Wu’s real skill was in knowing when to buck prevailing trends and push at the boundaries of risk. In the early reform period of the 1980s, nearly every commune in China was returning land to farmers, but Wu did the opposite. He requisitioned dozens of plots and established a pesticide factory. It was dirty and polluting, but it turned over 2 million yuan a year. Textile mills and other plants followed as Huaxi blazed a trail for the thousands of town and village enterprises that sprang up across the country during this period.6 The environment was not given a second thought. By 2000, town and village enterprises accounted for more than half of China’s pollution.

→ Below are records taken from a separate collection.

(* ===== verification/Netif.v ===== *)
(** * Interfaces and routes

    The topology of the simulated host in crates/snare/src/netif.rs: its interfaces, their addresses,
    stations and links, the routing table, and which way traffic leaves ([egress]).

    An [Arc<LinkState>], which a path or a connection keeps after its interface is gone, is a
    position in the table [links], which only grows. A look at a link applies what was scheduled for
    it; the model reads the link as the look leaves it and stores that only where the code also
    changes it, which [Link.lost_with_the_link] shows to be the same. One call happens at one
    instant, [now]. *)

From Stdlib Require Import QArith.
From S2P Require Import Prelude NetPolicy IpAddr Link.

Local Open Scope Z_scope.

(** ** Results *)

(** An [io::Error], by its kind *)
Inductive io_error := NotFound | AlreadyExists | InvalidInput | RawOs (e : errno).

Inductive Res (E A : Type) := Ok (a : A) | Err (e : E) | Panics.
Arguments Ok {E A} a.
Arguments Err {E A} e.
Arguments Panics {E A}.
#[export] Instance res_ret {E} : MRet (Res E) := λ A a, Ok a.
#[export] Instance res_bind {E} : MBind (Res E) := λ A B f m, match m with Ok a => f a | Err e => Err e | Panics => Panics end.
(** [ok_or], [expect] *)
Definition ok_or {E A} (o : option A) (e : E) : Res E A := match o with Some a => Ok a | None => Err e end.
Definition expect {E A} (o : option A) : Res E A := match o with Some a => Ok a | None => Panics end.
Definition fail_if {E} (b : bool) (e : E) : Res E unit := if b then Err e else Ok tt.
Definition is_some {A} (o : option A) : bool := match o with Some _ => true | None => false end.
(** [Option::or] *)
Definition or_else {A} (o p : option A) : option A := match o with Some _ => o | None => p end.

(** ** Interfaces *)

Record NicSpec := mk_spec {
  s_name : string; s_index : option Z; addresses : list IpNet; stations : list IpAddr;
  s_mac : option (list Z); s_mtu : Z; s_admin_up : bool; s_carrier : bool;
  speed_mbps : option Z; physical_medium : option Z; s_policy : NicPolicy }.
Definition nic_policy_default : NicPolicy := mk_nic_policy 0 0 0 0.
Definition nic_policy_is_default (p : NicPolicy) : bool :=
  (nic_latency p =? 0) && (nic_jitter p =? 0) && Qeq_bool (nic_loss_rate p) 0 && Qeq_bool (nic_duplicate_rate p) 0.
(** [NicSpec::new] *)
Definition spec_new (name : string) : NicSpec :=
  mk_spec name None [] [] None 1500 true true (Some 1000) None nic_policy_default.
Definition with_index (i : option Z) (s : NicSpec) : NicSpec :=
  mk_spec (s_name s) i (addresses s) (stations s) (s_mac s) (s_mtu s) (s_admin_up s) (s_carrier s) (speed_mbps s) (physical_medium s) (s_policy s).
Definition with_link (a c : bool) (s : NicSpec) : NicSpec :=
  mk_spec (s_name s) (s_index s) (addresses s) (stations s) (s_mac s) (s_mtu s) a c (speed_mbps s) (physical_medium s) (s_policy s).
Definition with_addresses (l : list IpNet) (s : NicSpec) : NicSpec :=
  mk_spec (s_name s) (s_index s) l (stations s) (s_mac s) (s_mtu s) (s_admin_up s) (s_carrier s) (speed_mbps s) (physical_medium s) (s_policy s).
Definition with_policy (p : NicPolicy) (s : NicSpec) : NicSpec :=
  mk_spec (s_name s) (s_index s) (addresses s) (stations s) (s_mac s) (s_mtu s) (s_admin_up s) (s_carrier s) (speed_mbps s) (physical_medium s) p.

Record NicCounters := mk_counters {
  rx_packets : Z; tx_packets : Z; rx_bytes : Z; tx_bytes : Z; rx_errors : Z; tx_errors : Z;
  rx_dropped : Z; tx_dropped : Z; multicast : Z; tx_carrier_errors : Z; rx_nohandler : Z }.
Definition counters_default : NicCounters := mk_counters 0 0 0 0 0 0 0 0 0 0 0.

Inductive Origin := Explicit | Auto.
#[export] Instance Origin_eq_dec : EqDecision Origin.
Proof. solve_decision. Defined.

(** [link] is the position of the interface's link. *)
Record NicRec := mk_nic { index : Z; spec : NicSpec; loopback : bool; link : nat; counters : NicCounters; origins : gmap IpAddr Origin }.
Definition nic_name (n : NicRec) : string := s_name (spec n).

Record Route := mk_route { dest : IpNet; r_nic : string; gateway : option IpAddr; r_src : option IpAddr; metric : Z }.
#[export] Instance Route_eq_dec : EqDecision Route.
Proof. solve_decision. Defined.
Definition route_new (d : IpNet) (nic : string) (m : Z) : Route := mk_route d nic None None m.

Record NicSnapshot := mk_snapshot { sn_index : Z; sn_spec : NicSpec; sn_counters : NicCounters; sn_loopback : bool }.

Record Topology := mk_topology {
  nics : list NicRec; routes : list Route; open : bool; sim0 : option Z; links : list LinkState }.
Definition with_nics (l : list NicRec) (t : Topology) : Topology := mk_topology l (routes t) (open t) (sim0 t) (links t).
Definition with_routes (l : list Route) (t : Topology) : Topology := mk_topology (nics t) l (open t) (sim0 t) (links t).
Definition with_open (b : bool) (t : Topology) : Topology := mk_topology (nics t) (routes t) b (sim0 t) (links t).
Definition with_sim0 (i : option Z) (t : Topology) : Topology := mk_topology (nics t) (routes t) (open t) i (links t).
Definition with_links (l : list LinkState) (t : Topology) : Topology := mk_topology (nics t) (routes t) (open t) (sim0 t) l.

(** What a topology change leaves to record and whether waiters are woken, [After] *)
Record After := mk_after { events : list NicChanged; kick : bool }.

(** ** Sockets as the routes see them *)

Inductive Op := OpSend | OpConnect.
Record SockView := mk_sock_view { local : option SocketAddr; device : option Z; mcast_if : option Z }.
Record Path := mk_path { p_egress : Z; p_name : string; p_src : IpAddr; p_gateway : option IpAddr; p_link : nat; p_local : bool }.
Inductive Sender := Host (p : Path) | Station (i : IpAddr).
Record Hop := mk_hop { h_index : Z; h_link : nat }.
Inductive DestKind := Unicast | Limited | Directed (n : IpNet) | Multicast.
#[export] Instance DestKind_eq_dec : EqDecision DestKind.
Proof. solve_decision. Defined.
Inductive Presence := PHost | PStation | PAbsent.
#[export] Instance Presence_eq_dec : EqDecision Presence.
Proof. solve_decision. Defined.

(** [Sender::source], [connected_local], [egress_name] *)
Definition source (s : Sender) (l : SocketAddr) : SocketAddr :=
  match s with
  | Host p => if is_unspecified (ip l) then socket_addr (p_src p) (port l) else l
  | Station _ => l
  end.
Definition connected_local (s : Sender) (l : SocketAddr) : SocketAddr :=
  let src := source s l in
  match ip src, ip l with
  | V4 a, V6 _ => socket_addr (V6 (to_ipv6_mapped a)) (port l)
  | V6 _, V4 _ => l
  | _, _ => src
  end.
Definition egress_name (s : Sender) : option string := match s with Host p => Some (p_name p) | Station _ => None end.

Section topology.
Context (os : target_os).

(** A link that is gone; every position the code holds is in the table ([NetifProps.topology_ok]),
    so that it stands for none. *)
Definition no_link : LinkState := mk_link "" false false true [] [] [].
Definition link_at (t : Topology) (i : nat) : LinkState := default no_link (links t !! i).

(** [loopback_spec] *)
Definition loopback_spec : NicSpec :=
  mk_spec (if is_linux os then "lo" else if is_macos os then "lo0" else "Loopback Pseudo-Interface 1") (Some 1)
    [mk_net LOCALHOST4 8; net_host LOCALHOST6] [] None (if is_linux os then 65536 else if is_macos os then 16384 else u32_max)
    true true None None nic_policy_default.

(** The origins of a specification's addresses, [.map(|n| (n.addr, Origin::Explicit)).collect()] *)
Definition origins_of (f : IpAddr → Origin) (s : NicSpec) : gmap IpAddr Origin :=
  list_to_map (map (λ n, (addr n, f (addr n))) (addresses s)).

(** [Topology::new] *)
Definition topology_new : Topology :=
  mk_topology [mk_nic 1 loopback_spec true 0 counters_default (origins_of (λ _, Explicit) loopback_spec)] [] true None
    [link_new os (s_name loopback_spec) (s_admin_up loopback_spec) (s_carrier loopback_spec)].

(** [lo], [nic], [by_name], [free_index] *)
Definition lo (t : Topology) : option NicRec := find_first loopback (nics t).
Definition nic (i : Z) (t : Topology) : option NicRec := find_first (λ n, index n =? i) (nics t).
Definition by_name (s : string) (t : Topology) : option NicRec := find_first (λ n, bool_decide (nic_name n = s)) (nics t).
Definition free_index (from : Z) (t : Topology) : option Z :=
  find_first (λ i, negb (is_some (nic i t))) (seqZ from (Z.of_nat (length (nics t)) + 1)).
(** [nic_mut], with what the caller does to the interface *)
Definition upd_nic (i : Z) (f : NicRec → NicRec) (t : Topology) : Topology :=
  match position (λ n, index n =? i) (nics t) with
  | Some k => with_nics (alter f k (nics t)) t
  | None => t
  end.

(** [sort_by_key(|n| n.index)] *)
Fixpoint insert_by_index (n : NicRec) (l : list NicRec) : list NicRec :=
  match l with
  | [] => [n]
  | m :: l => if index n <=? index m then n :: m :: l else m :: insert_by_index n l
  end.
Definition sort_by_index (l : list NicRec) : list NicRec := foldr insert_by_index [] l.

(** [Topology::insert] *)
Definition insert_nic (s : NicSpec) (c : NicCounters) (t : Topology) : Res io_error (Z * Topology) :=
  fail_if (is_some (by_name (s_name s) t)) AlreadyExists;;
  i ← match s_index s with
      | Some i => fail_if (i =? 0) InvalidInput;; fail_if (is_some (nic i t)) AlreadyExists;; Ok i
      | None => expect (free_index 2 t)
      end;
  let s := with_index (Some i) s in
  let t := if match addresses s with [] => false | _ => true end then with_open false t else t in
  let n := mk_nic i s false (length (links t)) c (origins_of (λ _, Explicit) s) in
  let t := with_links (links t ++ [link_new os (s_name s) (s_admin_up s) (s_carrier s)]) t in
  Ok (i, with_nics (sort_by_index (nics t ++ [n])) t).

(** [make_room] *)
Definition make_room (i : Z) (t : Topology) : Res io_error Topology :=
  l ← expect (lo t);
  if index l =? i then
    free ← expect (free_index 2 t);
    free ← expect (free_index (Z.max free (i + 1)) t);
    let move n := mk_nic free (with_index (Some free) (spec n)) (loopback n) (link n) (counters n) (origins n) in
    match position loopback (nics t) with
    | Some k => Ok (with_nics (sort_by_index (alter move k (nics t))) t)
    | None => Ok (with_nics (sort_by_index (nics t)) t)
    end
  else Ok t.

(** [snapshot], [has_address], [addresses_live], [routes_live], [source_for] *)
Definition snapshot (now : Z) (t : Topology) (n : NicRec) : NicSnapshot :=
  let l := settled os now (link_at t (link n)) in
  mk_snapshot (index n) (with_link (admin_up l) (carrier l) (with_index (Some (index n)) (spec n))) (counters n) (loopback n).
Definition has_address (i : IpAddr) (n : NicRec) : bool :=
  (loopback n && is_loopback i) || existsb (λ net, bool_decide (addr net = i)) (addresses (spec n)).
Definition addresses_live (now : Z) (t : Topology) (n : NicRec) : bool := negb (is_windows os) || usable os now (link_at t (link n)).
Definition routes_live (now : Z) (t : Topology) (n : NicRec) : bool :=
  let l := link_at t (link n) in
  if removed l then false else if is_windows os then usable os now l else admin os now l.
Definition source_for (dst : IpAddr) (n : NicRec) : option IpAddr :=
  let family := retain (λ net, bool_decide (is_ipv4 (addr net) = is_ipv4 dst)) (addresses (spec n)) in
  match find_first (λ net, contains net dst) family with
  | Some net => Some (addr net)
  | None => addr <$> head family
  end.

(** [all_routes] *)
Definition connected_routes (n : NicRec) : list Route :=
  map (λ net, mk_route (mk_net (network net) (prefix net)) (nic_name n) None (Some (addr net)) 0)
    (retain (λ net, prefix net <? max_prefix (addr net)) (addresses (spec n))).
Definition all_routes (t : Topology) : list Route :=
  concat (map connected_routes (retain (λ n, negb (loopback n)) (nics t))) ++ routes t.
(** The sets [alloc_port_from] looks in hold the ports of the range that overlapping bindings are on. *)
Lemma port_sets_spec bs r i dual : reg_ok bs r →
  ∃ ss, Forall2 ports_rep ss (port_sets i dual r) ∧ ∀ p, p ∈ ⋃ ss ↔ dynamic_at p bs (overlaps i dual).
Proof.
  intros (_ & _ & _ & [_ Hd] & [_ Ha] & (_ & H6 & H4)). unfold port_sets. destruct dual; [|destruct (is_unspecified i) eqn:Eu].
  - exists [set_of (key_family false) bs; set_of (key_family true) bs]. split; [listed|]. intros p. cbn. rewrite (right_id_L ∅ (∪)), elem_of_union, !in_family, dynamic_or. apply dynamic_ext.
    intros x. unfold overlaps. cbn. by destruct (is_ipv4 _).
  - exists (set_of (key_family (is_ipv4 i)) bs :: if is_ipv4 i then [set_of key_dual bs] else []). split.
    + destruct (is_ipv4 i); listed.
    + intros p. destruct (is_ipv4 i) eqn:Ei; cbn; rewrite (right_id_L ∅ (∪)), ?elem_of_union, in_family, ?in_dual.
      * rewrite dynamic_or. apply dynamic_ext. intros x. unfold overlaps. rewrite Ei, Eu. cbn. by rewrite orb_true_r, andb_true_r.
      * apply dynamic_ext. intros x. unfold overlaps. rewrite Ei, Eu. cbn. by rewrite !orb_true_r, andb_true_r, orb_false_r.
  - assert (∀ j, ∃ l, Forall2 ports_rep l (option_list (ports r !! j)) ∧ ∀ p, p ∈ ⋃ l ↔ p ∈ set_of (key_at j) bs) as Hl.
    { intros j. specialize (Ha j). destruct (ports r !! j) as [u|]; cbn in *.
      - exists [set_of (key_at j) bs]. split; [listed|]. intros p. cbn. set_solver.
      - exists []. split; [constructor|]. intros p. pose proof (pr_count _ _ Ha) as Hc. cbn in Hc.
        assert (set_of (key_at j) bs = ∅) as -> by (apply leibniz_equiv, size_empty_iff; lia). cbn. set_solver. }
    destruct (Hl i) as (l1 & L1 & E1), (Hl (unspecified_like i)) as (l2 & L2 & E2).
    exists (l1 ++ l2 ++ if is_ipv4 i then [set_of key_dual bs] else []). split.
    + apply Forall2_app; [done|]. apply Forall2_app; [done|]. destruct (is_ipv4 i); listed.
    + intros p. rewrite !union_list_app_L, !elem_of_union, E1, E2, !in_at.
      assert (p ∈ ⋃ (if is_ipv4 i then [set_of key_dual bs] else []) ↔ dynamic_at p bs (λ x, is_ipv4 i && dual_queue (fst x) (snd x))) as ->.
      { destruct (is_ipv4 i); cbn; [by rewrite (right_id_L ∅ (∪)), in_dual|]. split; [set_solver|]. by intros (x & ? & ? & ? & ?). }
      rewrite !dynamic_or. apply dynamic_ext. intros x. unfold overlaps. rewrite Eu, unspecified_like_spec, orb_false_r. cbn [orb]. rewrite orb_assoc. f_equal.
      case_bool_decide as E; [|done]. rewrite E. by rewrite eqb_reflx.
Qed.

In Jiangsu, local government-run businesses expanded faster than anywhere, at one point employing almost a third of the population. Huaxi kept ahead of the pack thanks to Wu’s knack of reading the political tea leaves. In 1992, he watched a TV broadcast of Deng Xiaoping’s famous pro-entrepreneurial speech during a tour of southern China. Immediately, according to his biographers, he foresaw a surge of economic activity and ordered village officials to borrow every yuan they could lay their hands on to buy up aluminum and other raw materials. Within three months, goes the story, the price of aluminum tripled. But his admirers fail to mention the environmental cost. Aluminum smelting is one of the three heaviest-polluting and energy-intensive industries in China. The worst was steel. This was the business that Huaxi moved into next.

The village bought milling equipment and blast furnaces. This was the trend at the turn of the century as China’s economy became increasingly driven by resource- and energy-intensive industries that were no longer economical in the West because of tightening environmental regulations and increasing labor costs.7 Much of the equipment was made locally, but entrepreneurs from Jiangsu and Hebei also snapped up old blast furnaces from the Ruhr, dismantled them, and shipped them piece by piece to towns and villages on the other side of the Eurasian landmass.8 Though reported in Europe at the time as an alarming shift of industrial power and jobs, it was also a relocation of pollution and carbon emissions. China quickly overtook Germany, Japan, and the United States to become the world’s biggest steel producer with more than a third of the global market. That fulfilled another of Mao Zedong’s dreams, but the great news for China’s economy was awful for its environment.9 Steel soon came to account for a tenth of the country’s energy demand and a similarly large proportion of its acid rain and carbon emissions.10

In Huaxi, the steel mills held pride of place. We crossed Textile Bridge—named after the garment-making industry that was another of the village’s main sources of revenue—passed smokestacks and giant mounds of coal, then rolled up at the gates of a factory. As we donned our yellow safety helmets, the manager—inevitably, one of Wu’s grandsons—proudly told us Huaxi Steel was the biggest company in the village.11 He took us to the flat-bar production line, where the heat shimmered above the long belt on which steel strips 100 meters long were fed along rollers to a cutting machine. Five years earlier, the young Wu told me, China had to import flat bars, but now Huaxi sold them for 3,000 yuan ($429) apiece. “Those are not piles of steel,” he said. “They are piles of money.”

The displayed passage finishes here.